Edson si troverà coinvolto in
questa frenetica girandola di avvenimenti in cui ricompaiono anche il suo amico
archeologo Roland e il villain storico
Eriberto Guillon e fanno capolino nuovi personaggi molto affascinanti come
l’agente giapponese (!) del Mossad Kyoko, una vecchia fiamma di Roland passata
dalla capoeira allo spionaggio e un losco trafficante d’armi. La storia si
dipana frenetica, e con qualche inevitabile concessione alla convenzioni di
genere (dubito che sia così facile scappare dal quartier generale del Mossad!),
tra l’America Latina e l’Africa. Il lavoro di ricerca e documentazione è
evidente e dona alla storia una dimensione realistica.
Babich è cresciuto ancora, e la
sua linea chiara si è impreziosita di tratteggi e neri più profondi e
ragionati. Da segnalare che è riuscito in un compito non facile, anzi diciamo
pure un banco di prova da cui si capisce se un disegnatore è veramente bravo: quello
di far capire al lettore che un personaggio non è quello che sembra senza fare
ricorso a caricature o ad altri mezzucci ma anzi mimetizzando bene il
travestimento (qui si tratta di una donna che si spaccia per un uomo) agli
occhi degli altri personaggi del fumetto che lo guardano ignari, mentre il
lettore accorto può cogliere tutti gli indizi.
Anche dal punto di vista della
sceneggiatura c’è stato un ulteriore sviluppo qualitativo. La storia, come
dicevo sopra, è documentatissima, sia dal punto di vista iconografico che da
quello contenutistico (e se non lo è, PiElle e Marco Zovi hanno fatto un buon
lavoro a rendere tutto così credibile), inoltre stavolta affiora un po’ di
ironia nei dialoghi che rende la lettura ancora più gradevole.
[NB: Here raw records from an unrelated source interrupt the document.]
(** X9.  When the record is found but the lookup of its live object yields
    nothing, or an object that is not a virtual machine, the stage panics
    in the type assertion; an error the lookup reported, a timeout
    included, is lost with it. *)
Theorem GetDiskStorageConfig_without_VirtualMachine_panics
    (Database : list models.VirtualMachine) (this : VirtualMachineCustomSpec)
    (Client : vim25.Client) (Vm : models.VirtualMachine)
    (found : option object.Reference) (FindError : option error) :
  models.Find Database (VirtualMachineId (Metadata this)) (VmOwnerId (Metadata this))
    = (Vm, None) ->
  vim25.FindByInventoryPath Client GetDiskStorageConfig_Context (models.ItemPath Vm)
    = (found, FindError) ->
  (forall r, found = Some r -> object.dynamic r <> "*object.VirtualMachine") ->
  panicked (GetDiskStorageConfig Database this Client) = true.
Proof.
  intros Hrecord Hfind Hother.
  unfold GetDiskStorageConfig, find_VirtualMachine.
  fold GetDiskStorageConfig_Context. rewrite Hrecord, Hfind.
  destruct found as [r|]; [|reflexivity].
  unfold object.assert_VirtualMachine.
  destruct (String.eqb_spec (object.dynamic r) "*object.VirtualMachine") as [Heq|_];
    [|reflexivity].
  exfalso. exact (Hother r eq_refl Heq).
Qed.

Lemma GetDiskStorageConfig_without_VirtualMachine_panics_witness :
  panicked (GetDiskStorageConfig [vm_1_of "owner-9"] scenario
              (slow_lookup (5 * time_Minute)%Z inventory)) = true.
Proof.
  apply (GetDiskStorageConfig_without_VirtualMachine_panics
           [vm_1_of "owner-9"] scenario
           (slow_lookup (5 * time_Minute)%Z inventory)
           (vm_1_of "owner-9") None (Some context_DeadlineExceeded)).
  - reflexivity.
  - reflexivity.
  - intros r Hr. discriminate Hr.
Defined.

(** X10.  For a machine and owner the query selects no row for, the stage
    ends before it turns to the control plane: its outcome is the same for
    every client. *)
Theorem GetDiskStorageConfig_unknown_record_makes_no_call
    (Database : list models.VirtualMachine) (this : VirtualMachineCustomSpec)
    (Client Client' : vim25.Client) :
  models.Where Database (VirtualMachineId (Metadata this)) (VmOwnerId (Metadata this)) = [] ->
  GetDiskStorageConfig Database this Client = GetDiskStorageConfig Database this Client'.
Proof.
  intros Hnone. now rewrite !(GetDiskStorageConfig_no_record _ _ _ Hnone).
Qed.

Lemma GetDiskStorageConfig_unknown_record_makes_no_call_witness :
  GetDiskStorageConfig [vm_1_of "owner-7"] scenario inventory
  = GetDiskStorageConfig [vm_1_of "owner-7"] scenario
      (slow_lookup (5 * time_Minute)%Z inventory).
Proof.
  apply (GetDiskStorageConfig_unknown_record_makes_no_call
           [vm_1_of "owner-7"] scenario). reflexivity.
Defined.

(** X11.  Rows of other machines and of other owners do not change the
    outcome of the stage, wherever they stand in the store. *)
Theorem GetDiskStorageConfig_ignores_other_rows
    (Database others : list models.VirtualMachine) (this : VirtualMachineCustomSpec)
    (Client : vim25.Client) :
  (forall r, In r others ->
             models.ID r = VirtualMachineId (Metadata this) ->
             models.OwnerId r <> VmOwnerId (Metadata this)) ->
  GetDiskStorageConfig (Database ++ others) this Client
    = GetDiskStorageConfig Database this Client
  /\ GetDiskStorageConfig (others ++ Database) this Client
    = GetDiskStorageConfig Database this Client.
Proof.
  intros Hothers. apply Where_nil in Hothers.
  split; apply GetDiskStorageConfig_selected_rows; unfold models.Where in *;
    rewrite List.filter_app, Hothers; [apply app_nil_r | reflexivity].
Qed.

Lemma GetDiskStorageConfig_ignores_other_rows_witness :
  GetDiskStorageConfig ([vm_1_of "owner-9"] ++ [vm_1_of "owner-7"]) scenario
    inventory
  = GetDiskStorageConfig [vm_1_of "owner-9"] scenario inventory
  /\ GetDiskStorageConfig ([vm_1_of "owner-7"] ++ [vm_1_of "owner-9"]) scenario
    inventory
  = GetDiskStorageConfig [vm_1_of "owner-9"] scenario inventory.
Proof.
  apply (GetDiskStorageConfig_ignores_other_rows
           [vm_1_of "owner-9"] [vm_1_of "owner-7"] scenario inventory).
  intros r [<-|[]] _. discriminate.
Defined.

End Stages.

(** ** package parsers: the decoders *)

Section Decoders.
Import parsers.

(** X12.  For a text that is not JSON and for a document that is not an
    object, [NewCustomConfig] hands back the zero-valued spec; the error
    that comes with it is [nil] only for [null], which is accepted as it
    stands. *)
Theorem NewCustomConfig_without_object (Config : option json.value) :
  (forall members, Config <> Some (json.JObject members)) ->
  (NewCustomConfig Config).1 = zero
  /\ ((NewCustomConfig Config).2 = None <-> Config = Some json.JNull).
Proof.
  intros Hkind. destruct Config as [[]|]; cbn;
    try (split; [reflexivity | split; [discriminate | discriminate]]).
  - split; [reflexivity | split; reflexivity].
  - exfalso. exact (Hkind _ eq_refl).
Qed.

Lemma NewCustomConfig_without_object_witness :
  (NewCustomConfig (Some json.JNull)).1 = zero
  /\ ((NewCustomConfig (Some json.JNull)).2 = None <-> Some json.JNull = Some json.JNull).
Proof.
  apply (NewCustomConfig_without_object (Some json.JNull)). intros members H. discriminate H.
Defined.

Lemma decode_members_known {T} (set : nat -> json.value -> T -> T * option error)
    (fields : list json.field) (members : list (string * json.value))
    (t : T) (saved : option error) :
  json.decode_members set fields (List.filter (known_member fields) members) t saved
  = json.decode_members set fields members t saved.
Proof.
  revert t saved. induction members as [|[k v] members IH]; intros t saved; [reflexivity|].
  cbn [List.filter]. unfold known_member at 1. cbn [fst].
  destruct (json.find_field fields k) as [i|] eqn:Hfield.
  - rewrite bool_decide_eq_true_2 by eauto.
    cbn [json.decode_members]. rewrite Hfield.
    destruct (set i v t) as [t' e]. apply IH.
  - rewrite bool_decide_eq_false_2 by (intros [i Hi]; discriminate Hi).
    cbn [json.decode_members]. rewrite Hfield. apply IH.
Qed.

(** X13.  [NewCustomConfig] passes over the members of the document whose
    key selects none of the five sections, such as the [Datacenter]
    section of the other configuration: leaving them out of the document
    changes neither the spec nor the error. *)
Theorem NewCustomConfig_skips_unknown_members (members : list (string * json.value)) :
  NewCustomConfig (Some (json.JObject members))
  = NewCustomConfig
      (Some (json.JObject (List.filter (known_member VirtualMachineCustomSpec_fields) members))).
Proof.
  unfold NewCustomConfig, Unmarshal, json.decode_struct.
  now rewrite decode_members_known.
Qed.

(** A key without the letters [k] and [s] is matched under case folding by
    its spellings in ASCII only. *)
Lemma equalFold_ascii (name member : string) :
  json.all_bytes
    (fun c => negb (Ascii.eqb (lower_byte c) "k" || Ascii.eqb (lower_byte c) "s")) name = true ->
  json.equalFold name member = true ->
  ascii_ToLower member = ascii_ToLower name.
Proof.
  revert member. induction name as [|c name IH]; intros member Hplain Hfold.
  - cbn [json.equalFold] in Hfold. apply String.eqb_eq in Hfold. now subst.
  - destruct member as [|d member]; [discriminate Hfold|].
    cbn [json.all_bytes] in Hplain. apply andb_true_iff in Hplain as [Hc Hplain].
    apply negb_true_iff, orb_false_iff in Hc as [Hk Hs].
    cbn [json.equalFold] in Hfold. rewrite Hk, Hs in Hfold.
    destruct (Ascii.eqb_spec (lower_byte c) (lower_byte d)) as [Heq|_];
      [|discriminate Hfold].
    unfold ascii_ToLower. cbn [map_bytes]. rewrite Heq. f_equal. now apply IH.
Qed.

(** The key that makes the decoder store into [Bit]. *)
Lemma find_Bit (k : string) :
  json.find_field HostSystem_fields k = Some 1 -> ascii_ToLower k = "bit;omitempty".
Proof.
  unfold json.find_field, HostSystem_fields. cbn [json.position].
  change (json.key f_DistributionName) with "DistributionName".
  change (json.key f_Bit) with "Bit;omitempty".
  destruct (String.eqb_spec "DistributionName" k) as [|_]; [discriminate|].
  destruct (String.eqb_spec "Bit;omitempty" k) as [<-|_]; [reflexivity|].
  cbn [fmap option_fmap option_map].
  destruct (json.equalFold "DistributionName" k); [discriminate|].
  destruct (json.equalFold "Bit;omitempty" k) eqn:Hfold; [|discriminate].
  intros _. now apply equalFold_ascii in Hfold.
Qed.
Lemma round_shape_fresh f w :
  hasPlayed f = false → queue f = [SetIsComplete true; SetHasPlayed true] →
  hasPlayed (round text storageKey (f, w)).1 = true ∧
  queue (round text storageKey (f, w)).1 = [SetDisplayText text; SetIsComplete true].
Proof.
  destruct f as [hp dt ic ini tref i cl q]. intros Hp Hq. simpl in Hp, Hq. subst.
  rewrite round_eq. hook_eval.
  rewrite sameState_played by (cbn; discriminate).
  unfold commit, typingCleanupRun, initEffect, typingEffect.
  destruct cl; repeat (first [progress decide_guards | progress hook_eval]);
    auto.
Qed.

Lemma settle_quiescent st : queue (settle text storageKey st).1 = [].
Proof.
  unfold settle.
  destruct (round_shape st) as [H0 | [[Hp Hq] | [Hp Hq]]];
    destruct (round text storageKey st) as [f w]; cbn [fst snd] in *.
  - rewrite !round_idle by assumption. exact H0.
  - pose proof (round_shape_played f w Hp Hq) as H1.
    destruct (round text storageKey (f, w)) as [f1 w1]. cbn [fst snd] in H1.
    rewrite round_idle by exact H1. exact H1.
  - destruct (round_shape_fresh f w Hp Hq) as [Hp1 Hq1].
    destruct (round text storageKey (f, w)) as [f1 w1]. cbn [fst snd] in *.
    apply round_shape_played; assumption.
Qed.

End HookFacts.

(** ** TerminalPrompt *)

Section PromptFacts.
Import Prompt.

#[local] Arguments appendIndexed : simpl never.
#[local] Arguments Session.setItem : simpl never.
#[local] Arguments Session.flagSet : simpl never.

Lemma fullText_length : length fullText = 20%nat.
Proof. reflexivity. Qed.

Lemma prompt_sameState_index f g :
  currentIndex f ≠ currentIndex g → sameState f g = false.
Proof.
  intros H. unfold sameState. rewrite (bool_decide_false _ H).
  destruct (bool_decide _); reflexivity.
Qed.

Lemma prompt_sameState_played f g : hasPlayed f ≠ hasPlayed g → sameState f g = false.
Proof.
  intros H. unfold sameState. rewrite (bool_decide_false _ H).
  apply andb_false_r.
Qed.

Lemma prompt_sameState_text f g : displayText f ≠ displayText g → sameState f g = false.
Proof.
  intros H. unfold sameState. rewrite (bool_decide_false _ H). reflexivity.
Qed.

Lemma prompt_sameState_refl f g :
  displayText f = displayText g → currentIndex f = currentIndex g →
  hasPlayed f = hasPlayed g → sameState f g = true.
Proof.
  intros H1 H2 H3. unfold sameState. rewrite !bool_decide_true by assumption.
  reflexivity.
Qed.

Lemma prompt_round_eq f w :
  round (f, w)
  = if sameState f (render f) then (render f, w) else commit false f (render f, w).
Proof. reflexivity. Qed.

Lemma prompt_round_idle f w : queue f = [] → round (f, w) = (f, w).
Proof.
  destruct f. simpl. intros ->. unfold round, render. simpl.
  rewrite prompt_sameState_refl by reflexivity. reflexivity.
Qed.

Lemma prompt_clearTimeout_single id i s n :
  clearTimeout id (mkWindow s [(id, i)] n) = mkWindow s [] n.
Proof.
  unfold clearTimeout. simpl. rewrite filter_cons, decide_False by (simpl; auto).
  reflexivity.
Qed.

Lemma prompt_clearTimeout_none id s n :
  clearTimeout id (mkWindow s [] n) = mkWindow s [] n.
Proof. reflexivity. Qed.

Lemma setPlayed_flag w : Session.flagSet storageKey (session (setPlayed w)) = true.
Proof. apply flagSet_setItem. Qed.

Ltac prompt_guards :=
  repeat match goal with
  | |- context [bool_decide ?P] =>
      first [ rewrite (bool_decide_true P) by (first [reflexivity | lia | congruence])
            | rewrite (bool_decide_false P) by (first [lia | congruence]) ]
  | H : Session.flagSet _ _ = _ |- _ => rewrite H
  | |- context [Session.flagSet storageKey (Session.setItem storageKey "true" ?s)] =>
      rewrite (flagSet_setItem storageKey s)
  end.

Ltac prompt_eval :=
  unfold enqueue, setPlayed;
  cbn -[bool_decide length sameState commit clearTimeout round fullText storageKey];
  rewrite ?orb_true_r, ?orb_false_r, ?prompt_clearTimeout_single, ?prompt_clearTimeout_none.

Ltac prompt_round :=
  prompt_eval;
  match goal with
  | |- context [round (?f, ?w)] => rewrite (prompt_round_eq f w)
  end;
  prompt_eval;
  first [ rewrite prompt_sameState_index by (cbn; lia)
        | rewrite prompt_sameState_played by (cbn; discriminate)
        | rewrite prompt_sameState_refl by reflexivity ];
  unfold commit, typingCleanupRun, typingEffect, keyEffect;
  repeat (first [progress prompt_guards | progress prompt_eval]).

(** The last re-render after the flag has been seen. *)
Lemma prompt_round_reveal dt cl kh w :
  round (mkFiber dt (length fullText) true cl kh
           [SetDisplayText fullText; SetCurrentIndex (length fullText); SetHasPlayed true], w)
  = (mkFiber fullText (length fullText) true cl kh [], w).
Proof.
  rewrite prompt_round_eq. prompt_eval.
  destruct (decide (dt = fullText)) as [->|Hne].
  - rewrite prompt_sameState_refl by reflexivity. reflexivity.
  - rewrite prompt_sameState_text by exact Hne.
    unfold commit. repeat (first [progress prompt_guards | progress prompt_eval]).
    reflexivity.
Qed.

Lemma prompt_mount_played s n :
  Session.flagSet storageKey s = true →
  mount (mkWindow s [] n)
  = (mkFiber fullText (length fullText) true None (Some true) [], mkWindow s [] n).
Proof.
  intros Hs. pose proof fullText_length as Hlen.
  unfold mount, settle, commit, typingCleanupRun, typingEffect, keyEffect, initial.
  prompt_eval. rewrite Hs. prompt_eval.
  prompt_round. rewrite prompt_round_reveal. apply prompt_round_idle. reflexivity.
Qed.

Lemma prompt_mount_fresh s n :
  Session.flagSet storageKey s = false →
  mount (mkWindow s [] n)
  = (mkFiber [] 0 false (Some n) (Some false) [], mkWindow s [(n, 0%nat)] (S n)).
Proof.
  intros Hs. pose proof fullText_length as Hlen.
  unfold mount, settle, commit, typingCleanupRun, typingEffect, keyEffect, initial.
  prompt_eval. rewrite Hs. prompt_guards. prompt_eval.
  rewrite !prompt_round_idle by reflexivity. reflexivity.
Qed.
Una storia tanto articolata e con
così tanti personaggi probabilmente avrebbe meritato un respiro più ampio,
tanto più che il finale sembra aprire nuove possibilità o far intravedere nuovi
squarci narrativi. Ma dopotutto è meglio che una storia lasci ancora la voglia
di leggere piuttosto che dia l’impressione di essersi trascinata troppo a
lungo.
Prossimamente un’intervista a
Fabio Babich su Fucine Mute.
Bella recensione, grazie mille!!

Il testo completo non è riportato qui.